The Orndorffs have spent years traveling to many county festivals and events to bring history to the present generations. The couple joined the Genealogy Group in 2005 and was instrumental in helping to identify gravesites in the county, as well as publishing most of the In Loving Memory cemetery books.
“We joined with Gail Hyer, Mary Fisher and Doug Jackson,” Jan said. “They started this project where they were interviewing elderly people. We heard that they were going to do some genealogy work, so we joined the group. Roger and I were already looking at some old home places and looking at genealogy for his family and my family – looking at cemeteries. So, the group decided that, since Doug and Mary had done so many cemeteries, we would just focus on cemeteries. That’s how we got involved.”
The couple helped with research and recordkeeping for the cemetery books which record the graves in every cemetery in the county, including private family cemeteries and individual burial sites.
That’s not all they do, though. The Orndorffs also help people who come to the county to find their ancestors and fill in the blanks in their family trees.
Jan explained that members of the group help those looking for information specific to an area with which they are most familiar.
“If it’s the Hillsboro area, then Ruth [Taylor] helps them,” she said, “If it’s the northern end, Roger and I help them. Then, The Pocahontas Times – doing the research with that, it’s been a godsend.”
The Orndorffs have spent decades working on their own genealogy and have amassed quite a database, which helps when they are asked to help others. There have been times that they have found a common relative when helping a researcher.
“Especially Roger, because his roots from Highland, Pendleton, Pocahontas, Bath, all of those, so he has quite a database,” Jan said. “Nine times out of ten, if someone’s asking him about a relative, he’ll look on the computer and they’re fifth cousins or something.”
Jan herself found out it really is a small world when the couple attended a genealogy training session. At the session, hosted by the Lewisburg Historical Society, Jan met Ruth Taylor who was drawn to Jan’s maiden name, Copen.
“Ruth came over to me and said, ‘my granddad used to board with a Copen lady,’” Jan said. “And I said, ‘yeah, that was my grandmother.’ So, we came back to the genealogy meeting and they wanted to know what we learned. Roger said, ‘we learned that her grandfather and her grandmother were shacking up.’ Which was true, so to speak.”

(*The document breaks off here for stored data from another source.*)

(* ===== verification/Resolver.v ===== *)
(** * Resolver: network objects of the device

    src/firepower.py: [getNetworkObject] (173-177), [getDuplicateObject]
    (179-183), [createGateway] (194-198), [createNetwork] (200-209) and
    [createNetworkObject] (238-263).  [createNetworkObject] posts a new
    object; its [try] block reads the error code of the answer, and on
    "duplicateName" looks the object up by name instead; the [except
    KeyError] clause takes the new object's id, which is also how the
    ordinary success path ends (a created object has no ['error']).
    [createNetwork] normalises the route with [IPv4Network]. *)

From Stdlib Require Import String Ascii ZArith List Lia.
From stdpp Require Import base strings list.
From S2P Require Import Prelude Transport Device IPv4.
Import ListNotations.
Open Scope string_scope.
Open Scope py_scope.

Definition object_description : string := "Created by ISP Failover automation".

Definition host_data (name subtype address : string) : json :=
  JObj [("name", JStr name); ("description", JStr object_description);
        ("subType", JStr subtype); ("value", JStr address); ("type", JStr "networkobject")].

(** [json.loads(netobj)['error']['messages'][0]['code']] *)
Definition error_code (netobj : option json) : res json :=
  let? j := loads netobj in
  let? e := getitem_key "error" j in
  let? msgs := getitem_key "messages" e in
  let? m0 := getitem_idx 0 msgs in
  getitem_key "code" m0.

(** [json.loads(netobj)['id']] *)
Definition new_id (netobj : option json) : res json :=
  let? j := loads netobj in getitem_key "id" j.

(** The network part of the backup route as createNetwork sends it:
    [str(net.network_address) + "/" + str(net.netmask)]. *)
Definition network_value (address : string) : res string :=
  let? net := IPv4Network address in
  Ok (ipv4_str (network_address net) ++ "/" ++ ipv4_str (netmask net)).

Definition network_name (address : string) : string := "network_" ++ split_first "/"%char address.

Definition gateway_name (address : string) : string := "gateway_" ++ address.

Section Resolver.
Context {D : Type} `{Transport D}.
Variable opts : Options.

Definition getNetworkObject (fw : FirePower) (id : json) : PyM D json :=
  let* i := lift (as_str id) in
  let* netobj := getData opts fw ("/object/networks/" ++ i) in
  lift (let? j := loads netobj in getitem_key "value" j).

Definition getDuplicateObject (fw : FirePower) (name : string) : PyM D json :=
  let* netobj := getData opts fw ("/object/networks?filter=name%3A" ++ name) in
  lift (let? j := loads netobj in
        let? items := getitem_key "items" j in
        let? first := getitem_idx 0 items in
        getitem_key "id" first).

Definition createNetworkObject (fw : FirePower) (name subtype address : string) : PyM D json :=
  let* netobj := postData opts fw "/object/networks" (Some (host_data name subtype address)) in
  try_except_KeyError
    (let* code := lift (error_code netobj) in
     if json_eq_str code "duplicateName" then
       let* dupID := getDuplicateObject fw name in
       let* _ := lift (as_str dupID) in
       ret dupID
     else
       let* i := lift (new_id netobj) in
       let* _ := lift (as_str i) in
       lift (new_id netobj))
    (lift (new_id netobj)).

Definition createGateway (fw : FirePower) (address : string) : PyM D (json * string) :=
  let* gateway := createNetworkObject fw (gateway_name address) "HOST" address in
  ret (gateway, gateway_name address).

Definition createNetwork (fw : FirePower) (address : string) : PyM D (json * string) :=
  let host_name := network_name address in
  let* value := lift (network_value address) in
  let* netobj := createNetworkObject fw host_name "NETWORK" value in
  ret (netobj, host_name).
End Resolver.

(** ** The value createNetwork submits *)

Lemma network_value_shape a v :
  network_value a = Ok v ->
  exists p, 0 <= p <= 32 /\
    v = split_first "/" a ++ "/" ++ ipv4_str (Z.shiftl (Z.ones p) (32 - p)).
Proof.
  unfold network_value. destruct (IPv4Network a) as [net| |] eqn:E; cbn [rbind]; try discriminate.
  intros H. injection H as <-.
  destruct (IPv4Network_spec a net E) as (Ha & _ & Hm & Hp).
  exists (prefixlen net). split; [exact Hp|].
  rewrite (ip_int_from_string_canonical _ _ Ha), Hm.
  rewrite (proj1 (netmask_prefix_roundtrip _ Hp)). reflexivity.
Qed.

Lemma network_value_address a v :
  network_value a = Ok v -> split_first "/" v = split_first "/" a.
Proof.
  intros H. destruct (network_value_shape a v H) as (p & _ & ->).
  change ("/" ++ ?x) with (String "/" x). apply split_first_app_sep.
  unfold network_value in H. destruct (IPv4Network a) as [net| |] eqn:E; try discriminate.
  destruct (IPv4Network_spec a net E) as (Ha & _).
  rewrite <- (ip_int_from_string_canonical _ _ Ha). apply ipv4_str_lacks_slash.
Qed.

(** C25: the value createNetwork submits for the backup route is the
    route's own address text, a ['/'], and the full netmask ([p] one
    bits then zeros) of a prefix length [p] between 0 and 32, never CIDR
    notation; and its address part, as doesRouteExist reads it back with
    [value.split('/')[0]], is the address part of the configured route
    ([ROUTE.split('/')[0]]), so the two compare equal. *)
Theorem network_value_spec a v :
  network_value a = Ok v ->
  (exists p, 0 <= p <= 32 /\
     v = split_first "/" a ++ "/" ++ ipv4_str (Z.shiftl (Z.ones p) (32 - p))) /\
  split_first "/" v = split_first "/" a.
Proof. intros H. split; [apply network_value_shape, H|apply network_value_address, H]. Qed.

(** ** createNetworkObject on each kind of answer *)

Section ResolverTheory.
Context {D : Type} `{Transport D}.
Variable opts : Options.

(** C27: a created object: the answer has no ['error'] and an id; the
    [KeyError] of the error lookup sends the method to its [except]
    clause, which returns the new id. *)
Theorem createNetworkObject_created fw n st a s body s1 i :
  postData opts fw "/object/networks" (Some (host_data n st a)) s = (Ok (Some body), s1) ->
  getitem_key "error" body = Raise KeyError ->
  getitem_key "id" body = Ok (JStr i) ->
  createNetworkObject opts fw n st a s = (Ok (JStr i), s1).
Proof.
  intros Hp He Hi. unfold createNetworkObject, bind. rewrite Hp.
  unfold try_except_KeyError, error_code, new_id, lift. cbn [loads rbind].
  rewrite He, Hi. reflexivity.
Qed.

(** C26: a name conflict: the answer carries the code "duplicateName";
    the method then returns what the lookup by name finds, and creates
    nothing. *)
Theorem createNetworkObject_duplicate fw n st a s body s1 i s2 :
  postData opts fw "/object/networks" (Some (host_data n st a)) s = (Ok (Some body), s1) ->
  error_code (Some body) = Ok (JStr "duplicateName") ->
  getDuplicateObject opts fw n s1 = (Ok (JStr i), s2) ->
  createNetworkObject opts fw n st a s = (Ok (JStr i), s2).
Proof.
  intros Hp He Hd. unfold createNetworkObject, bind. rewrite Hp.
  unfold try_except_KeyError, lift. rewrite He. cbn [json_eq_str String.eqb Ascii.eqb Bool.eqb andb].
  unfold bind. rewrite Hd. reflexivity.
Qed.

(** C28: any other error answer (a code other than "duplicateName", and
    no id) ends in [KeyError]: the [except] clause reads the missing id
    again.  The failure is surfaced, as an exception. *)
Theorem createNetworkObject_other_error fw n st a s body s1 c :
  postData opts fw "/object/networks" (Some (host_data n st a)) s = (Ok (Some body), s1) ->
  error_code (Some body) = Ok (JStr c) -> c <> "duplicateName" ->
  getitem_key "id" body = Raise KeyError ->
  createNetworkObject opts fw n st a s = (Raise KeyError, s1).
Proof.
  intros Hp He Hc Hi. unfold createNetworkObject, bind. rewrite Hp.
  unfold try_except_KeyError, lift, new_id. rewrite He. cbn [json_eq_str loads rbind].
  destruct (String.eqb_spec c "duplicateName") as [->|_]; [contradiction|].
  rewrite Hi. reflexivity.
Qed.

(** An answer that is neither 200 nor 422 makes [postData] return
    [None], and [json.loads(None)] raises [TypeError], which the
    [except KeyError] does not catch. *)
Lemma createNetworkObject_post_failed fw n st a s s1 :
  postData opts fw "/object/networks" (Some (host_data n st a)) s = (Ok None, s1) ->
  createNetworkObject opts fw n st a s = (Raise TypeError, s1).
Proof. intros Hp. unfold createNetworkObject, bind. rewrite Hp. reflexivity. Qed.
End ResolverTheory.

(** ** Concrete runs against the reference device *)

Definition gw_data : json := host_data (gateway_name "192.168.1.1") "HOST" "192.168.1.1".
Definition gw_obj : json := with_id "obj0" gw_data.
Definition dev_gw : device := set_objects [gw_obj] dev0.

Lemma network_value_spec_witness :
  network_value "10.9.0.0/16" = Ok "10.9.0.0/255.255.0.0" /\
  (exists p, 0 <= p <= 32 /\
     "10.9.0.0/255.255.0.0" = split_first "/" "10.9.0.0/16" ++ "/" ++ ipv4_str (Z.shiftl (Z.ones p) (32 - p))) /\
  split_first "/" "10.9.0.0/255.255.0.0" = split_first "/" "10.9.0.0/16".
Proof. split; [reflexivity|]. apply network_value_spec. reflexivity. Defined.

Lemma createNetworkObject_created_witness :
  createNetworkObject opts0 fw0 (gateway_name "192.168.1.1") "HOST" "192.168.1.1" dev0 =
    (Ok (JStr "obj0"), dev_gw).
Proof. apply (createNetworkObject_created opts0 fw0 _ _ _ dev0 gw_obj); reflexivity. Defined.

Lemma createNetworkObject_duplicate_witness :
  createNetworkObject opts0 fw0 (gateway_name "192.168.1.1") "HOST" "192.168.1.1" dev_gw =
    (Ok (JStr "obj0"), dev_gw).
Proof. apply (createNetworkObject_duplicate opts0 fw0 _ _ _ dev_gw duplicate_name_error dev_gw); reflexivity. Defined.

Lemma createNetworkObject_other_error_witness :
  createNetworkObject opts0 fw0 "network_bad" "NETWORK" "" dev0 = (Raise KeyError, dev0).
Proof.
  apply (createNetworkObject_other_error opts0 fw0 _ _ _ dev0 invalid_value_error dev0 "invalidValue");
    try reflexivity. discriminate.
Defined.

Definition fw_badtoken : FirePower := mk_fp (JStr "expired") (Some (JStr "vr1")).

Lemma createNetworkObject_post_failed_witness :
  createNetworkObject opts0 fw_badtoken (gateway_name "192.168.1.1") "HOST" "192.168.1.1" dev0 =
    (Raise TypeError, dev0).
Proof. apply createNetworkObject_post_failed. reflexivity. Defined.

(** Object reuse (spec 8): two createGateway calls for the same address
    resolve to the same object, and the device holds one object. *)
Example createGateway_twice :
  (let* g1 := createGateway opts0 fw0 "192.168.1.1" in
   let* g2 := createGateway opts0 fw0 "192.168.1.1" in
   ret (g1, g2)) dev0 =
  (Ok ((JStr "obj0", "gateway_192.168.1.1"), (JStr "obj0", "gateway_192.168.1.1")), dev_gw).
Proof. reflexivity. Qed.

The Copen boarding house was just below the Cass grade school. Jan said her grandmother began to take in boarders because she needed help around the house after she became a widow.
Those are just a few of the stories that come out of a small conversation with the Genealogy Group. It doesn’t take long to find a connection to the county or even the people helping you.
The Orndorffs will be at several festivals this summer and early fall including Little Levels Heritage Fair, June 28-30; Dunmore Daze in August; and Huntersville Traditions Day in October.